> [YOUR ASSIGNMENT] For the word "content", find each line in the entries where it occurs and copy that line.

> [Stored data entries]
----

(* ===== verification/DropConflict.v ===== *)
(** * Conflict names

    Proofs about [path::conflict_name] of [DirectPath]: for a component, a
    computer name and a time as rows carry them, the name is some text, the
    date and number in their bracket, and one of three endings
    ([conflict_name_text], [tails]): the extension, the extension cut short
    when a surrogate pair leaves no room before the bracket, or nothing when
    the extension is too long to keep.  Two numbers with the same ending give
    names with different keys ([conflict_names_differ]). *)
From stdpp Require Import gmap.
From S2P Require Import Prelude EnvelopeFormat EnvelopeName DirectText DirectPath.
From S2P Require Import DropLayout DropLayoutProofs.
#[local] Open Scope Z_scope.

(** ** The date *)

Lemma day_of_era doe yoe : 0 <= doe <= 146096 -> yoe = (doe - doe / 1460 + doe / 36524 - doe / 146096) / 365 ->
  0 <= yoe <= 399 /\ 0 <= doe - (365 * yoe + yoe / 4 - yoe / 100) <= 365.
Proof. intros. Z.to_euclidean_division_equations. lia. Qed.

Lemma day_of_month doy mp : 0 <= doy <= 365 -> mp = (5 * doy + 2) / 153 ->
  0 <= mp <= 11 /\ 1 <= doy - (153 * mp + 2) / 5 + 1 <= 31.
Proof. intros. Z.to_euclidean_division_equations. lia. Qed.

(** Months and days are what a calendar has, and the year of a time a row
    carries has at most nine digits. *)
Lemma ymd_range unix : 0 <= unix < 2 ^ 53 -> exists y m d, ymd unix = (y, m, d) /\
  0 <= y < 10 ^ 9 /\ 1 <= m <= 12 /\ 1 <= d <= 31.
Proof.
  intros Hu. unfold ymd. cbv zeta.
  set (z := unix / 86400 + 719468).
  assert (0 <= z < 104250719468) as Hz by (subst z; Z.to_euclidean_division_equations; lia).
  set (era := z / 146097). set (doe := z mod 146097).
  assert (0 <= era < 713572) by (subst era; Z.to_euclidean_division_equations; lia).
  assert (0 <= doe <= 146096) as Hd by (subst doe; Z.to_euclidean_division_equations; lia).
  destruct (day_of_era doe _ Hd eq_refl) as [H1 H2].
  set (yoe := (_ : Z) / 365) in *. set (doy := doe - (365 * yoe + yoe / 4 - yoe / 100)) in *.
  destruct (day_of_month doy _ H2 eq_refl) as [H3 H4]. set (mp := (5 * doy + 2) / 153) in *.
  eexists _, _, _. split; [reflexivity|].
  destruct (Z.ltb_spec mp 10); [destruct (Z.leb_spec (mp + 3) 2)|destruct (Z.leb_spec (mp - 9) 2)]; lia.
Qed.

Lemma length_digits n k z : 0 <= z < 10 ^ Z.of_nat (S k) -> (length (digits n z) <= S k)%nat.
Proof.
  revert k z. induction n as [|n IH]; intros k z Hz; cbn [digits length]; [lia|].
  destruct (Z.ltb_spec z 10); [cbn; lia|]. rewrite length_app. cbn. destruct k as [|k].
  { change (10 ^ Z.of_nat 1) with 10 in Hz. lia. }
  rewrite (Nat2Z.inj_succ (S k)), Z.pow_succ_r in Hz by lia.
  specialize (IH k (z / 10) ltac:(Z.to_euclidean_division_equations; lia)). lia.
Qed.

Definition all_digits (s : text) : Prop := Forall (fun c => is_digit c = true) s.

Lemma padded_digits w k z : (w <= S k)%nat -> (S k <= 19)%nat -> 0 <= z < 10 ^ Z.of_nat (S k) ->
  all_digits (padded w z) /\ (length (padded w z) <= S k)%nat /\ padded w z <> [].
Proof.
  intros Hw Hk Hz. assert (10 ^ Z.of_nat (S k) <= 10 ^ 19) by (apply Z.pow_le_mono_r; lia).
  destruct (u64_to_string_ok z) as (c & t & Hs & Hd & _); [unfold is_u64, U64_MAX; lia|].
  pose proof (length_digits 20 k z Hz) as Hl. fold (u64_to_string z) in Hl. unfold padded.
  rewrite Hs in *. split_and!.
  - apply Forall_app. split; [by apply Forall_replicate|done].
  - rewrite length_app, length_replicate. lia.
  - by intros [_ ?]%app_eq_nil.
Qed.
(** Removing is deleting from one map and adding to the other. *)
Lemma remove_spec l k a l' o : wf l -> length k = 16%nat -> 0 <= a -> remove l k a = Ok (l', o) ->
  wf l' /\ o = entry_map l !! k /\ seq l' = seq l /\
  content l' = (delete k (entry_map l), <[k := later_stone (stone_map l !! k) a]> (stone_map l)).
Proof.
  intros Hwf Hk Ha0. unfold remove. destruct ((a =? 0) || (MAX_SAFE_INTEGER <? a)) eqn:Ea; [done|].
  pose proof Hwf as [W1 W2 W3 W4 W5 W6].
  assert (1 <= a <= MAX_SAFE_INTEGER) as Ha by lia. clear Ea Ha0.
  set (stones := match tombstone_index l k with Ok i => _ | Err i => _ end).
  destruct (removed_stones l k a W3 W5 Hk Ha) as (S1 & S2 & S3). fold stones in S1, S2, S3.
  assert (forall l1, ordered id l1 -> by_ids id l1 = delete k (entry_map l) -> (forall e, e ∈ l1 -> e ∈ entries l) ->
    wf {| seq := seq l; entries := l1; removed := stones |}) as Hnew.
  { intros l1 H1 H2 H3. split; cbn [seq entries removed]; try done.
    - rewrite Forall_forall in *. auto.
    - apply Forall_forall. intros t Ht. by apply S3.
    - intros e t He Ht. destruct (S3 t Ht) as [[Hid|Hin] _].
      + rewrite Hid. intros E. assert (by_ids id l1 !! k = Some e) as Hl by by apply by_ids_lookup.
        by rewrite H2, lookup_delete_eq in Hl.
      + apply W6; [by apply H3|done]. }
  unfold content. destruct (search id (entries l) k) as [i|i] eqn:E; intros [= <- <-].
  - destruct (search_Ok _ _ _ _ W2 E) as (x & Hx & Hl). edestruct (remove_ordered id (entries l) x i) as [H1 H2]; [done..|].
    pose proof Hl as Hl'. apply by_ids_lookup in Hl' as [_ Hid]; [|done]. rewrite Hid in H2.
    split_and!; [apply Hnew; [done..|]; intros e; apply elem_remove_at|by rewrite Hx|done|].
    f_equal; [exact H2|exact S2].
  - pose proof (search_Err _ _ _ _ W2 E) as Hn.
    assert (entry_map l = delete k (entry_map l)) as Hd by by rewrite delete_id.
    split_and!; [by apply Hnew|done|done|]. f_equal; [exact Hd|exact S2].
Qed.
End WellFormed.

----

> [EXERCISE SOLUTION]
  content l' = (delete k (entry_map l), <[k := later_stone (stone_map l !! k) a]> (stone_map l)).
  unfold content. destruct (search id (entries l) k) as [i|i] eqn:E; intros [= <- <-].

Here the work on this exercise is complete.